Entre os 115 motoristas que mais foram multados, há casos como o de um condutor flagrado 14 vezes pela fiscalização, enquanto dirigia embriagado
Dirigir alcoolizado é uma irresponsabilidade que coloca em risco a vida de centenas de pessoas. Para agravar o problema, alguns infratores são recorrentes na imprudência. No Distrito Federal, um homem de 46 anos bateu todos os recordes: em uma década, Leonardo* foi flagrado 14 vezes pela fiscalização, enquanto conduzia embriagado. Entre as mulheres, a campeã é Mariana*, pega sete vezes em blitzes. Os dois integram a lista das 115 pessoas que mais ignoraram a proibição de dirigir após a ingestão de bebida alcoólica na capital do país. Apesar do risco que representam para a sociedade, a maioria desses condutores continua dirigindo. Na edição de ontem, no primeiro dia da série Infratores contumazes da Lei Seca, o Correio revelou que um a cada 28 motoristas dessa lista provocou acidente com morte enquanto dirigia bêbado.
Entre 2006 e 2016, a fiscalização emitiu 82.211 multas por infração à Lei Seca.
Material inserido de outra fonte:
(* ===== verification/BigInt.v ===== *)
(** * The bigint crate and the text of cosmwasm_std's decimals

    256-bit numbers come from the crate bigint; the program sees a [U256] as an
    array of four 64-bit words, the least significant first, and builds and takes
    apart such arrays itself. *)
From stdpp Require Import pretty.
From S2P Require Import Prelude Cosmwasm Text.

(** [U256([w0, w1, w2, w3])] *)
Record U256 := mkU256 { w0 : N; w1 : N; w2 : N; w3 : N }.
#[global] Instance U256_eq_dec : EqDecision U256.
Proof. solve_decision. Defined.

Definition u256_bound : N := 2 ^ 256.

(** The number in an array and the array of a number. *)
Definition u256_val (x : U256) : N :=
  w0 x + 2 ^ 64 * (w1 x + 2 ^ 64 * (w2 x + 2 ^ 64 * w3 x)).
Definition u256_ok (x : U256) : Prop :=
  w0 x < 2 ^ 64 ∧ w1 x < 2 ^ 64 ∧ w2 x < 2 ^ 64 ∧ w3 x < 2 ^ 64.
Definition u256 (n : N) : U256 :=
  mkU256 (n mod 2 ^ 64) (n / 2 ^ 64 mod 2 ^ 64) (n / 2 ^ 128 mod 2 ^ 64) (n / 2 ^ 192 mod 2 ^ 64).

(** ** The operations the program uses *)
Class BigInt := {
  U256_from_u64 : N → U256;
  U256_add : U256 → U256 → outcome U256;
  U256_sub : U256 → U256 → outcome U256;
  U256_mul : U256 → U256 → outcome U256;
  U256_div : U256 → U256 → outcome U256;
  U256_rem : U256 → U256 → outcome U256;
  U256_pow : U256 → U256 → outcome U256;
  U256_ge : U256 → U256 → bool;
  U256_is_zero : U256 → bool;
  U256_from_dec_str : string → option U256;
  U256_to_string : U256 → string;
}.

(** Their documented behaviour: exact up to 256 bits, a panic beyond; numerals of
    any number of digits, refused when there is another character or when the
    number is too large. *)
Class BigIntSpec (B : BigInt) : Prop := {
  U256_from_u64_spec n : n < u64_bound → U256_from_u64 n = u256 n;
  U256_add_spec a b :
    a < u256_bound → b < u256_bound →
    U256_add (u256 a) (u256 b) = if a + b <? u256_bound then Ok (u256 (a + b)) else Panic;
  U256_sub_spec a b :
    a < u256_bound → b < u256_bound →
    U256_sub (u256 a) (u256 b) = if b <=? a then Ok (u256 (a - b)) else Panic;
  U256_mul_spec a b :
    a < u256_bound → b < u256_bound →
    U256_mul (u256 a) (u256 b) = if a * b <? u256_bound then Ok (u256 (a * b)) else Panic;
  U256_div_spec a b :
    a < u256_bound → b < u256_bound → b ≠ 0 → U256_div (u256 a) (u256 b) = Ok (u256 (a / b));
  U256_rem_spec a b :
    a < u256_bound → b < u256_bound → b ≠ 0 → U256_rem (u256 a) (u256 b) = Ok (u256 (a mod b));
  U256_pow_spec a b :
    a < u256_bound → b < u256_bound → a ^ b < u256_bound →
    U256_pow (u256 a) (u256 b) = Ok (u256 (a ^ b));
  U256_ge_spec a b :
    a < u256_bound → b < u256_bound → U256_ge (u256 a) (u256 b) = (b <=? a);
  U256_is_zero_spec a : a < u256_bound → U256_is_zero (u256 a) = (a =? 0);
  U256_from_dec_str_spec s :
    U256_from_dec_str s =
      match parse_dec s with
      | Some v => if v <? u256_bound then Some (u256 v) else None
      | None => None
      end;
  U256_to_string_spec a : a < u256_bound → U256_to_string (u256 a) = pretty a;
}.

(** [Decimal::to_string] and [Decimal::from_str] of cosmwasm_std: the printed form
    is the whole part and the fractional digits without trailing zeros, and it is
    read back exactly. *)
Class DecimalText := {
  Decimal_to_string : Decimal → string;
  Decimal_from_str : string → outcome Decimal;
}.
Class DecimalTextSpec (D : DecimalText) : Prop := {
  Decimal_to_string_spec d : atomics d < u128_bound → Decimal_to_string d = dec_format (atomics d);
  Decimal_from_str_spec n : n < u128_bound → Decimal_from_str (dec_format n) = Ok (mkDecimal n);
}.

(** ** Numbers and arrays *)
Lemma u256_ok_u256 n : u256_ok (u256 n).
Proof. by repeat split; apply N.mod_lt. Qed.

Lemma u256_val_u256 n : n < u256_bound → u256_val (u256 n) = n.
Proof.
  intros Hn. unfold u256_val, u256. simpl w0. simpl w1. simpl w2. simpl w3.
  change (2 ^ 128) with (2 ^ 64 * 2 ^ 64). change (2 ^ 192) with (2 ^ 64 * (2 ^ 64 * 2 ^ 64)).
  change u256_bound with (2 ^ 64 * (2 ^ 64 * (2 ^ 64 * 2 ^ 64))) in Hn.
  rewrite <- !N.Div0.div_div. generalize dependent (2 ^ 64). intros B Hn.
  assert (n / B / B / B < B) as Hlt.
  { destruct (decide (B = 0)) as [->|]; [lia|]. do 3 (apply N.Div0.div_lt_upper_bound). lia. }
  rewrite (N.mod_small (n / B / B / B)) by done.
  rewrite (N.add_comm (n / B / B mod B)), <- N.div_mod by lia.
  rewrite (N.add_comm (n / B mod B)), <- N.div_mod by lia.
  rewrite (N.add_comm (n mod B)), <- N.div_mod by lia. done.
Qed.

Lemma u256_u256_val x : u256_ok x → u256 (u256_val x) = x.
Proof.
  destruct x as [a b c d]. unfold u256_ok, u256_val, u256. cbn [w0 w1 w2 w3]. intros (Ha & Hb & Hc & Hd).
  change (2 ^ 128) with (2 ^ 64 * 2 ^ 64). change (2 ^ 192) with (2 ^ 64 * (2 ^ 64 * 2 ^ 64)).
  rewrite <- !N.Div0.div_div. generalize dependent (2 ^ 64). intros B Ha Hb Hc Hd.
  assert (∀ x y, x < B → (x + B * y) mod B = x ∧ (x + B * y) / B = y) as Hdm.
  { intros x y Hx. rewrite (N.mul_comm B), N.Div0.mod_add, N.div_add by lia.
    by rewrite N.mod_small, N.div_small by done. }
  destruct (Hdm a (b + B * (c + B * d)) Ha) as [-> ->].
  destruct (Hdm b (c + B * d) Hb) as [-> ->]. destruct (Hdm c d Hc) as [-> ->].
  by rewrite N.mod_small.
Qed.

Lemma u256_val_lt x : u256_ok x → u256_val x < u256_bound.
Proof.
  destruct x as [a b c d]. unfold u256_ok, u256_val, u256_bound. cbn [w0 w1 w2 w3]. lia.
Qed.

Lemma u256_inj a b : a < u256_bound → b < u256_bound → u256 a = u256 b → a = b.
Proof. intros Ha Hb Heq. rewrite <- (u256_val_u256 a), <- (u256_val_u256 b) by done. by f_equal. Qed.

(** Every array of words is the array of a number. *)
Lemma u256_cases x : u256_ok x → ∃ n, n < u256_bound ∧ x = u256 n.
Proof.
  intros Hx. exists (u256_val x). split; [by apply u256_val_lt|]. symmetry. by apply u256_u256_val.
Qed.

(** 128 bits are the two lower words. *)
Lemma u256_high_zero n :
  n < u256_bound → n < u128_bound ↔ w2 (u256 n) = 0 ∧ w3 (u256 n) = 0.
Proof.
  intros Hn. simpl. split.
  - intros Hlt. rewrite (N.div_small n (2 ^ 128)), (N.div_small n (2 ^ 192)) by
      (unfold u128_bound in Hlt; lia). done.
  - intros [H2 H3]. rewrite <- (u256_val_u256 n) by done. unfold u256_val. simpl w2. simpl w3.
    rewrite H2, H3. pose proof (N.mod_lt n (2 ^ 64)). pose proof (N.mod_lt (n / 2 ^ 64) (2 ^ 64)).
    unfold u256. cbn [w0 w1]. unfold u128_bound. lia.
Qed.
(* ===== verification/BignumberFacts.v ===== *)
(** * What the 256-bit numbers compute

    Every operation on the array of a number is the operation on the number. *)
From Stdlib Require Import Ascii.
From stdpp Require Import pretty.
From S2P Require Import Prelude Cosmwasm Text BigInt Bignumber HubMath.

(** The decimal and the integer with a given number of units. *)
Definition dec256 (n : N) : Decimal256 := mkDecimal256 (u256 n).
Definition uint256 (n : N) : Uint256 := mkUint256 (u256 n).

Lemma DECIMAL_FRACTIONAL_eq : Decimal256.DECIMAL_FRACTIONAL = u256 dec_unit.
Proof. vm_compute. reflexivity. Qed.
Lemma zero_eq : mkU256 0 0 0 0 = u256 0.
Proof. vm_compute. reflexivity. Qed.
Lemma dec_unit_lt : dec_unit < u256_bound.
Proof. done. Qed.
Lemma dec256_zero_eq : Decimal256.zero = dec256 0.
Proof. done. Qed.

Section arithmetic.
  Context `{B : BigInt} {BS : BigIntSpec B}.

(** ** Decimals *)
Lemma decimal_add_eq a b :
  a < u256_bound → b < u256_bound →
  Decimal256.add (dec256 a) (dec256 b) = if a + b <? u256_bound then Ok (dec256 (a + b)) else Panic.
Proof.
  intros Ha Hb. unfold Decimal256.add. simpl. rewrite U256_add_spec by done. by destruct (_ <? _).
Qed.

Lemma decimal_sub_eq a b :
  a < u256_bound → b < u256_bound →
  Decimal256.sub (dec256 a) (dec256 b) = if b <=? a then Ok (dec256 (a - b)) else Panic.
Proof.
  intros Ha Hb. unfold Decimal256.sub. simpl.
  rewrite U256_ge_spec, U256_sub_spec by done. by destruct (_ <=? _).
Qed.

Lemma decimal_mul_eq a b :
  a < u256_bound → b < u256_bound →
  Decimal256.mul (dec256 a) (dec256 b) =
    if a * b <? u256_bound then Ok (dec256 (a * b / dec_unit)) else Panic.
Proof.
  intros Ha Hb. unfold Decimal256.mul. simpl. rewrite U256_mul_spec by done.
  destruct (N.ltb_spec (a * b) u256_bound); simpl; [|done].
  by rewrite DECIMAL_FRACTIONAL_eq, U256_div_spec.
Qed.

Lemma decimal_div_eq a b :
  a < u256_bound → b < u256_bound →
  Decimal256.div (dec256 a) (dec256 b) =
    if b =? 0 then Panic
    else if a * dec_unit <? u256_bound then Ok (dec256 (a * dec_unit / b)) else Panic.
Proof.
  intros Ha Hb. unfold Decimal256.div, Decimal256.is_zero. simpl.
  rewrite U256_is_zero_spec, DECIMAL_FRACTIONAL_eq, U256_mul_spec by done.
  destruct (N.eqb_spec b 0); [done|].
  destruct (N.ltb_spec (a * dec_unit) u256_bound); simpl; [|done]. by rewrite U256_div_spec.
Qed.

Lemma decimal_from_ratio_eq a b :
  a < u256_bound → b < u256_bound →
  Decimal256.from_ratio (u256 a) (u256 b) =
    if b =? 0 then Panic
    else if a * dec_unit <? u256_bound then Ok (dec256 (a * dec_unit / b)) else Panic.
Proof. intros Ha Hb. by apply (decimal_div_eq a b). Qed.

Lemma multiply_ratio_eq x a b :
  x < u256_bound → a < u256_bound → b < u256_bound →
  Uint256.multiply_ratio (uint256 x) (u256 a) (u256 b) =
    if b =? 0 then Panic
    else if x * a <? u256_bound then Ok (uint256 (x * a / b)) else Panic.
Proof.
  intros Hx Ha Hb. unfold Uint256.multiply_ratio. simpl.
  rewrite U256_is_zero_spec, U256_mul_spec by done. destruct (N.eqb_spec b 0); [done|].
  destruct (N.ltb_spec (x * a) u256_bound); simpl; [|done]. by rewrite U256_div_spec.
Qed.

(** ** Text *)
Lemma pretty_free (n : N) : free_of "." (pretty n) = true.
Proof. eapply parse_free, parse_pretty. Qed.

Lemma frac_lt n : n mod dec_unit < dec_unit.
Proof. by apply N.mod_lt. Qed.

(** Displaying never panics and prints [dec_format]. *)
Lemma to_string_eq n :
  n < u256_bound → Decimal256.to_string (dec256 n) = Ok (dec_format n).
Proof.
  intros Hn. unfold Decimal256.to_string, dec_format. simpl. rewrite DECIMAL_FRACTIONAL_eq.
  rewrite U256_div_spec, U256_rem_spec by done. simpl. pose proof (frac_lt n) as Hf.
  assert (n / dec_unit < u256_bound) as Hq by (apply N.Div0.div_lt_upper_bound; unfold dec_unit; lia).
  assert (n mod dec_unit < u256_bound) as Hr by (pose proof dec_unit_lt; lia).
  rewrite U256_is_zero_spec, !U256_to_string_spec by done.
  destruct (N.eqb_spec (n mod dec_unit) 0); [done|].
  pose proof (length_pretty 18 (n mod dec_unit) ltac:(lia) Hf) as Hlen.
  by rewrite (proj2 (Nat.leb_le _ _)).
Qed.

(** The sum of the two parts, with each overflow of 256 bits. *)
Lemma parts_sum_eq v1 v2 k :
  v1 < u256_bound → v2 < u256_bound → (k ≤ 18)%nat →
  (fractional_factor ← U256_pow (U256_from_u64 10) (U256_from_u64 (N.of_nat k));
   whole_as_atomics ← U256_mul (u256 v1) Decimal256.DECIMAL_FRACTIONAL;
   f ← U256_mul (u256 v2) fractional_factor;
   a ← U256_add whole_as_atomics f;
   Ok (mkDecimal256 a)) =
  let n := v1 * dec_unit + v2 * 10 ^ N.of_nat k in
  if n <? u256_bound then Ok (dec256 n) else Panic.
Proof.
  intros H1 H2 Hk. cbv zeta.
  assert (10 ^ N.of_nat k ≤ 10 ^ 18) as Hk18 by (apply N.pow_le_mono_r; lia).
  rewrite !U256_from_u64_spec by (unfold u64_bound; lia).
  assert (10 ^ N.of_nat k < u256_bound) as Hkb by (unfold u256_bound; lia).
  rewrite U256_pow_spec by (done || unfold u256_bound; lia). clear Hk18.
  generalize dependent (10 ^ N.of_nat k). intros f Hf. simpl.
  rewrite DECIMAL_FRACTIONAL_eq, (U256_mul_spec v1) by done.
  destruct (N.ltb_spec (v1 * dec_unit) u256_bound) as [Hw|Hw]; simpl.
  - rewrite (U256_mul_spec v2) by done. destruct (N.ltb_spec (v2 * f) u256_bound) as [Hv|Hv]; simpl.
    + rewrite U256_add_spec by done. by destruct (_ <? _).
    + by rewrite (proj2 (N.ltb_ge _ _)) by lia.
  - by rewrite (proj2 (N.ltb_ge _ _)) by lia.
Qed.

(** A numeral with a fraction is read exactly, or refused. *)
Lemma from_str_dotted p1 p2 v1 v2 :
  parse_dec p1 = Some v1 → parse_dec p2 = Some v2 → v1 < u256_bound → v2 < u256_bound →
  Decimal256.from_str (p1 +:+ "." +:+ p2) =
    if (String.length p2 <=? 18)%nat then
      let n := v1 * dec_unit + v2 * 10 ^ N.of_nat (18 - String.length p2) in
      if n <? u256_bound then Ok (dec256 n) else Panic
    else Err (GenericErr "Cannot parse more than 18 fractional digits").
Proof.
  intros H1 H2 Hb1 Hb2. unfold Decimal256.from_str.
  change ("." +:+ p2) with (String "." p2).
  rewrite split_on_app, split_on_free by (eapply parse_free; eassumption).
  rewrite !U256_from_dec_str_spec, H1, H2, !(proj2 (N.ltb_lt _ u256_bound)) by done.
  simpl mbind. destruct (Nat.leb_spec (String.length p2) 18) as [Hlen|Hlen]; [|done].
  simpl mbind. apply parts_sum_eq; [done..|lia].
Qed.

Lemma from_str_two p1 p2 v1 v2 :
  parse_dec p1 = Some v1 → parse_dec p2 = Some v2 → (String.length p2 ≤ 18)%nat →
  let n := v1 * dec_unit + v2 * 10 ^ N.of_nat (18 - String.length p2) in
  n < u256_bound → Decimal256.from_str (p1 +:+ "." +:+ p2) = Ok (dec256 n).
Proof.
  intros H1 H2 Hlen n Hn.
  assert (10 ^ N.of_nat (18 - String.length p2) ≠ 0) as Hk by (apply N.pow_nonzero; lia).
  assert (v1 < u256_bound ∧ v2 < u256_bound) as [? ?] by (unfold n, dec_unit in Hn; nia).
  rewrite (from_str_dotted _ _ v1 v2), (proj2 (Nat.leb_le _ _)) by done. cbv zeta. fold n.
  by rewrite (proj2 (N.ltb_lt _ _)).
Qed.

Lemma from_str_one p v :
  parse_dec p = Some v → v * dec_unit < u256_bound →
  Decimal256.from_str p = Ok (dec256 (v * dec_unit)).
Proof.
  intros Hp Hn. unfold Decimal256.from_str. rewrite split_on_free by by eapply parse_free.
  assert (v ≤ v * dec_unit) by (unfold dec_unit; lia).
  rewrite U256_from_dec_str_spec, Hp, (proj2 (N.ltb_lt _ u256_bound)) by lia. simpl.
  rewrite DECIMAL_FRACTIONAL_eq, U256_mul_spec by (done || lia).
  by rewrite (proj2 (N.ltb_lt _ u256_bound)).
Qed.

(** Reading what was printed. *)
Lemma from_str_format n :
  n < u256_bound → Decimal256.from_str (dec_format n) = Ok (dec256 n).
Proof.
  intros Hn. unfold dec_format. pose proof (N.div_mod n dec_unit ltac:(done)) as Hdm.
  destruct (N.eqb_spec (n mod dec_unit) 0) as [Hz|Hz].
  - rewrite (from_str_one _ (n / dec_unit)); [f_equal; f_equal; lia|apply parse_pretty|lia].
  - destruct (pad18_spec _ (frac_lt n)) as [Hp Hl].
    destruct (trim_end_spec _ _ Hp) as (w & k & Hw & Hlen & Hv). rewrite Hl in Hlen.
    assert (18 - String.length (trim_end "0" (pad18 (n mod dec_unit))) = k)%nat as Hk by lia.
    assert (n = n / dec_unit * dec_unit + w * 10 ^ N.of_nat k) as Heq by lia.
    rewrite (from_str_two _ _ (n / dec_unit) w); [|apply parse_pretty|exact Hw|lia|];
      rewrite Hk, <- Heq; done.
Qed.
End arithmetic.

(** ** Conversions *)
Section conversions.
  Context `{B : BigInt} {BS : BigIntSpec B} `{D : DecimalText} {DS : DecimalTextSpec D}.

Lemma u128_lt_u256 n : n < u128_bound → n < u256_bound.
Proof. unfold u128_bound, u256_bound. lia. Qed.

Lemma from_decimal_eq d :
  atomics d < u128_bound → Decimal256.from_decimal d = Ok (dec256 (atomics d)).
Proof.
  intros Hd. unfold Decimal256.from_decimal. rewrite Decimal_to_string_spec by done.
  by rewrite from_str_format by by apply u128_lt_u256.
Qed.

(** The two assertions on the upper words are the test for 128 bits. *)
Lemma high_words_test {A} n (o : outcome A) :
  n < u256_bound →
  (if negb (w2 (u256 n) =? 0) then Panic else if negb (w3 (u256 n) =? 0) then Panic else o) =
  if n <? u128_bound then o else Panic.
Proof.
  intros Hn. pose proof (u256_high_zero n Hn) as Hz.
  destruct (N.eqb_spec (w2 (u256 n)) 0), (N.eqb_spec (w3 (u256 n)) 0),
    (N.ltb_spec n u128_bound); cbn [negb]; try done; exfalso; lia.
Qed.

Lemma into_decimal_eq n :
  n < u256_bound →
  Decimal256.into_decimal (dec256 n) = if n <? u128_bound then Ok (mkDecimal n) else Panic.
Proof.
  intros Hn. unfold Decimal256.into_decimal. cbn [decimal_u256 dec256].
  rewrite high_words_test by done. destruct (N.ltb_spec n u128_bound); [|done].
  rewrite to_string_eq by done. simpl. by rewrite Decimal_from_str_spec.
Qed.

(** [split_u128] is the division by 2^64. *)
Lemma from_u128_eq n : n < u128_bound → Uint256.from_u128 n = uint256 n.
Proof.
  intros Hn. unfold Uint256.from_u128, Uint256.split_u128, uint256, u256.
  change 18446744073709551615 with (N.ones 64).
  rewrite N.land_ones, N.shiftr_div_pow2, N.Div0.mod_mod.
  rewrite (N.div_small n (2 ^ 128)), (N.div_small n (2 ^ 192)) by (unfold u128_bound in Hn; lia).
  done.
Qed.

Lemma into_u128_eq n :
  n < u256_bound →
  Uint256.into_u128 (uint256 n) = if n <? u128_bound then Ok n else Panic.
Proof.
  intros Hn. unfold Uint256.into_u128. cbn [uint_u256 uint256].
  rewrite high_words_test by done. destruct (N.ltb_spec n u128_bound) as [Hlt|]; [|done].
  pose proof (proj1 (u256_high_zero n Hn) Hlt) as [H2 H3].
  assert (w0 (u256 n) + 2 ^ 64 * w1 (u256 n) = n) as Hval.
  { rewrite <- (u256_val_u256 n Hn) at 3. unfold u256_val. rewrite H2, H3. lia. }
  rewrite N.shiftl_mul_pow2, N.mod_small by (unfold u128_bound in *; lia).
  replace (w1 (u256 n) * 2 ^ 64 + w0 (u256 n)) with n by lia.
  by rewrite (proj2 (N.ltb_lt _ _)).
Qed.

(** ** The unused helpers of the hub *)
Lemma multiplication_in_256_eq a b :
  atomics a < u128_bound → atomics b < u128_bound →
  decimal_multiplication_in_256 a b =
    let n := atomics a * atomics b / dec_unit in
    if n <? u128_bound then Ok (mkDecimal n) else Panic.
Proof.
  intros Ha Hb. unfold decimal_multiplication_in_256. rewrite !from_decimal_eq by done. simpl.
  rewrite decimal_mul_eq by (by apply u128_lt_u256).
  assert (atomics b * atomics a < u256_bound) as Hp.
  { change u256_bound with (u128_bound * u128_bound). by apply N.mul_lt_mono. }
  rewrite (proj2 (N.ltb_lt _ _)) by done. simpl. rewrite (N.mul_comm (atomics b)) in *.
  rewrite into_decimal_eq; [done|]. apply N.Div0.div_lt_upper_bound. unfold dec_unit. lia.
Qed.

Lemma summation_in_256_eq a b :
  atomics a < u128_bound → atomics b < u128_bound →
  decimal_summation_in_256 a b =
    let n := atomics a + atomics b in
    if n <? u128_bound then Ok (mkDecimal n) else Panic.
Proof.
  intros Ha Hb. unfold decimal_summation_in_256. rewrite !from_decimal_eq by done. simpl.
  rewrite decimal_add_eq by (by apply u128_lt_u256). rewrite (N.add_comm (atomics b)).
  assert (atomics a + atomics b < u256_bound) as Hp by (unfold u128_bound, u256_bound in *; lia).
  rewrite (proj2 (N.ltb_lt _ u256_bound)) by done. simpl. by rewrite into_decimal_eq.
Qed.

Lemma subtraction_in_256_eq a b :
  atomics a < u128_bound → atomics b < u128_bound →
  decimal_subtraction_in_256 a b =
    if atomics b <=? atomics a then Ok (mkDecimal (atomics a - atomics b)) else Panic.
Proof.
  intros Ha Hb. unfold decimal_subtraction_in_256. rewrite !from_decimal_eq by done. simpl.
  rewrite decimal_sub_eq by (by apply u128_lt_u256).
  destruct (N.leb_spec (atomics b) (atomics a)); simpl; [|done].
  rewrite into_decimal_eq by (unfold u128_bound, u256_bound in *; lia).
  by rewrite (proj2 (N.ltb_lt _ _)) by lia.
Qed.
End conversions.
(* ===== verification/HubConfig.v ===== *)
(** * Administration (config.rs and migration.rs) *)
From S2P Require Import Prelude Bytes Cosmwasm Protocol HubState HubCore.

Section config.
  Context `{H : Host}.

(** ** config.rs *)
Definition execute_update_params (info : MessageInfo)
    (epoch_period_ unbonding_period_ : option N)
    (peg_recovery_fee_ er_threshold_ protocol_fee_ : option Decimal)
    : cm HubStore (Response WasmBody) :=
  reads (λ s, unwrap_assert_admin (st_admin s) (sender info)) ;;
  params ← reads load_parameters;
  let new_params := mkParameters
    (default (epoch_period params) epoch_period_)
    (underlying_coin_denom params)
    (default (unbonding_period params) unbonding_period_)
    (default (peg_recovery_fee params) peg_recovery_fee_)
    (default (er_threshold params) er_threshold_)
    (default (protocol_fee params) protocol_fee_) in
  writes (set_parameters new_params) ;;
  mret (mkResponse [] [("action", AStr "update_params")]).

Definition set_token_contract (token : CanonicalAddr) (c : Config) : Config :=
  mkConfig true (Some token) (protocol_fee_collector c) (rewards_contract c).
Definition set_fee_collector (collector : CanonicalAddr) (c : Config) : Config :=
  mkConfig (token_contract_registered c) (token_contract c) (Some collector)
    (rewards_contract c).

(** [token_contract.is_some() && CONFIG.load(..)?.token_contract_registered] *)
Definition token_locked (token_contract_ : option string) (s : HubStore) : outcome bool :=
  match token_contract_ with
  | None => Ok false
  | Some _ => c ← load_config s; Ok (token_contract_registered c)
  end.

Definition execute_update_config (info : MessageInfo)
    (token_contract_ protocol_fee_collector_ : option string)
    : cm HubStore (Response WasmBody) :=
  reads (λ s, unwrap_assert_admin (st_admin s) (sender info)) ;;
  locked ← reads (token_locked token_contract_);
  (if (locked : bool)
   then lift (Err (GenericErr
     "Token contract has been registered. Cannot change the token contract"))
   else match token_contract_ with
   | None => mret ()
   | Some token =>
       token_raw ← lift (addr_canonicalize token);
       last_config ← reads load_config;
       writes (set_config (set_token_contract token_raw last_config))
   end) ;;
  match protocol_fee_collector_ with
  | None => mret ()
  | Some collector =>
      collector ← lift (addr_canonicalize collector);
      last_config ← reads load_config;
      writes (set_config (set_fee_collector collector last_config))
  end ;;
  mret (mkResponse [] [("action", AStr "update_config")]).

Definition execute_register_validator (q : Querier) (env : Env) (info : MessageInfo)
    (validator : string) : cm HubStore (Response WasmBody) :=
  admin ← reads (λ s, admin_get (st_admin s));
  admin ← lift (unwrap_option admin);
  sender_raw ← lift (addr_canonicalize (sender info));
  contract_raw ← lift (addr_canonicalize (contract_address env));
  lift (fail_if
    (bool_decide (sender info ≠ admin) && bool_decide (contract_raw ≠ sender_raw))
    (GenericErr "Caller is not admin")) ;;
  validators ← lift (query_all_validators q);
  let exists_ := existsb (λ val, String.eqb (val_address val) validator) validators in
  lift (fail_if (negb exists_) (GenericErr "The specified address is not a validator")) ;;
  store_white_validators validator ;;
  mret (mkResponse [] [("action", AStr "register_validator");
                       ("validator", AStr validator)]).

Definition execute_deregister_validator (q : Querier) (env : Env) (info : MessageInfo)
    (validator : string) : cm HubStore (Response WasmBody) :=
  reads (λ s, unwrap_assert_admin (st_admin s) (sender info)) ;;
  validators_before_remove ← reads read_validators;
  lift (fail_if (Nat.eqb (length validators_before_remove) 1)
    (GenericErr "Cannot remove the last whitelisted validator")) ;;
  remove_white_validators validator ;;
  query ← lift (try_ok (query_delegation q (contract_address env) validator));
  r ← match query with
      | None => mret (EmptyString, [])
      | Some delegated_amount =>
          validators ← reads read_validators;
          random_index ← lift (gen_range_from (block_height env) (length validators));
          replaced_val ← lift (unwrap_option (validators !! random_index));
          match delegated_amount with
          | None => mret (replaced_val, [])
          | Some delegation =>
              mret (replaced_val,
                [StakingRedelegate validator replaced_val (del_amount delegation);
                 WasmExecute (contract_address env) (ToHub UpdateGlobalIndex) []])
          end
      end;
  mret (mkResponse r.2 [("action", AStr "de_register_validator");
                        ("validator", AStr validator);
                        ("new-validator", AStr r.1)]).

(** ** migration.rs *)

(** serde ignores the fields a struct does not have, so the legacy struct reads
    from both documents. *)
Definition read_legacy_config (s : HubStore) : outcome LegacyConfig :=
  c ← item_load "LegacyConfig" (st_config s);
  match c with
  | LegacyJson c => Ok c
  | ConfigJson c => Ok (mkLegacyConfig (token_contract c) (protocol_fee_collector c))
  end.

Definition migrate_config (rewards_contract : option CanonicalAddr) : cm HubStore () :=
  legacy_config ← reads read_legacy_config;
  writes (set_config (mkConfig false (lc_token_contract legacy_config)
    (lc_protocol_fee_collector legacy_config) rewards_contract)).
End config.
Desse total, 60.407 foram aplicadas a condutores habilitados no DF. Ao colocar uma lupa sobre este último grupo, descobre-se que, para cada nove homens pegos alcoolizados ao volante, há uma mulher. Os números são um apanhado das multas aplicadas pelo Departamento de Trânsito (Detran), pelo Departamento de Estradas de Rodagem (DER) e pela Polícia Militar.
Leonardo, citado no início desta reportagem, mora no Itapoã e coleciona a média de um flagrante de desrespeito à Lei Seca a cada oito meses e meio. Em uma das vezes em que foi preso, a polícia fixou a fiança em R$ 3 mil. O valor acabou reduzido para R$ 1 mil pelo juiz que analisou o caso. Além dos processos administrativos, ele responde a três ações criminais na Justiça pelo crime de dirigir alcoolizado. Como se não bastasse, Leonardo está com a habilitação cassada desde 2012, mas continua nas ruas. A reportagem tentou falar com ele durante três dias. Mas Leonardo não atendeu as ligações nos dois números de celulares, nem no telefone fixo.
Entre os 115 maiores infratores da Lei Seca, há quatro mulheres. Moradora de Sobradinho, Mariana, 36, acumulou sete multas e ocupa o primeiro lugar entre as condutoras mais multadas. Com a condição de ter o nome preservado, ela revelou ao Correio ter pago cerca de R$ 14 mil em multas aplicadas por desrespeito à Lei Seca em um período de três anos. “Ou eu parava de beber, ou parava de dirigir. Parei de beber há um ano”, conta.
Mariana considera a punição financeira “brutal”. E critica a falta de transporte público. “Os ônibus para a minha cidade param de circular às 23h. Voltar de táxi custaria muito caro. Sabemos que o brasileiro não vai parar de beber. Então, a melhor solução para impedir o cidadão de dirigir alcoolizado é dar opções de transporte público”, defende. Sobradinho, onde ela mora, fica a 26 km do Plano Piloto. Ela teria um gasto de aproximadamente R$ 260 de táxi para ir e voltar da balada.
Diretor da Associação Brasileira de Medicina de Tráfego, Dirceu Rodrigues alerta que o cenário da alcoolemia ao volante é muito mais grave do que se pensa. “Em um país com 75 milhões de veículos, temos 50 milhões de motoristas. Estamos em uma sociedade em que 78% da população bebe e, destes, 38% são dependentes químicos do álcool. Ou seja, muita gente dirige embriagado sem ser pego pela fiscalização”, afirma.
Dirceu lembra que, quanto mais se afasta dos grandes centros, menos fiscalização existe – sobretudo por falta de recursos humanos. “A Lei Seca teria resultado importante se tivéssemos o bafômetro anexado à ignição do veículo, impedindo o motorista com hálito de bebida de ligar o carro. Seria ao mesmo tempo um equipamento de proteção individual e coletiva”, defende. O sistema, segundo Rodrigues, já é usado em alguns países muito frios, onde o consumo de álcool é elevado.
Para aprimorar a fiscalização, o Detran está atualizando o programa do talão eletrônico de multas e aumentando o número de radares. Os nomes dos infratores contumazes da Lei Seca serão incluídos nos sistemas, para facilitar a identificação e a localização. “Essas pessoas ou têm poder aquisitivo alto, e a multa não faz diferença, precisam de acompanhamento psicológico ou apostam na impunidade. É bom lembrar que, a partir de novembro, a multa sobe para R$ 2,9 mil e os reincidentes vão pagar quase R$ 5 mil”, alerta o diretor de Policiamento e Fiscalização, Silvain Fonseca.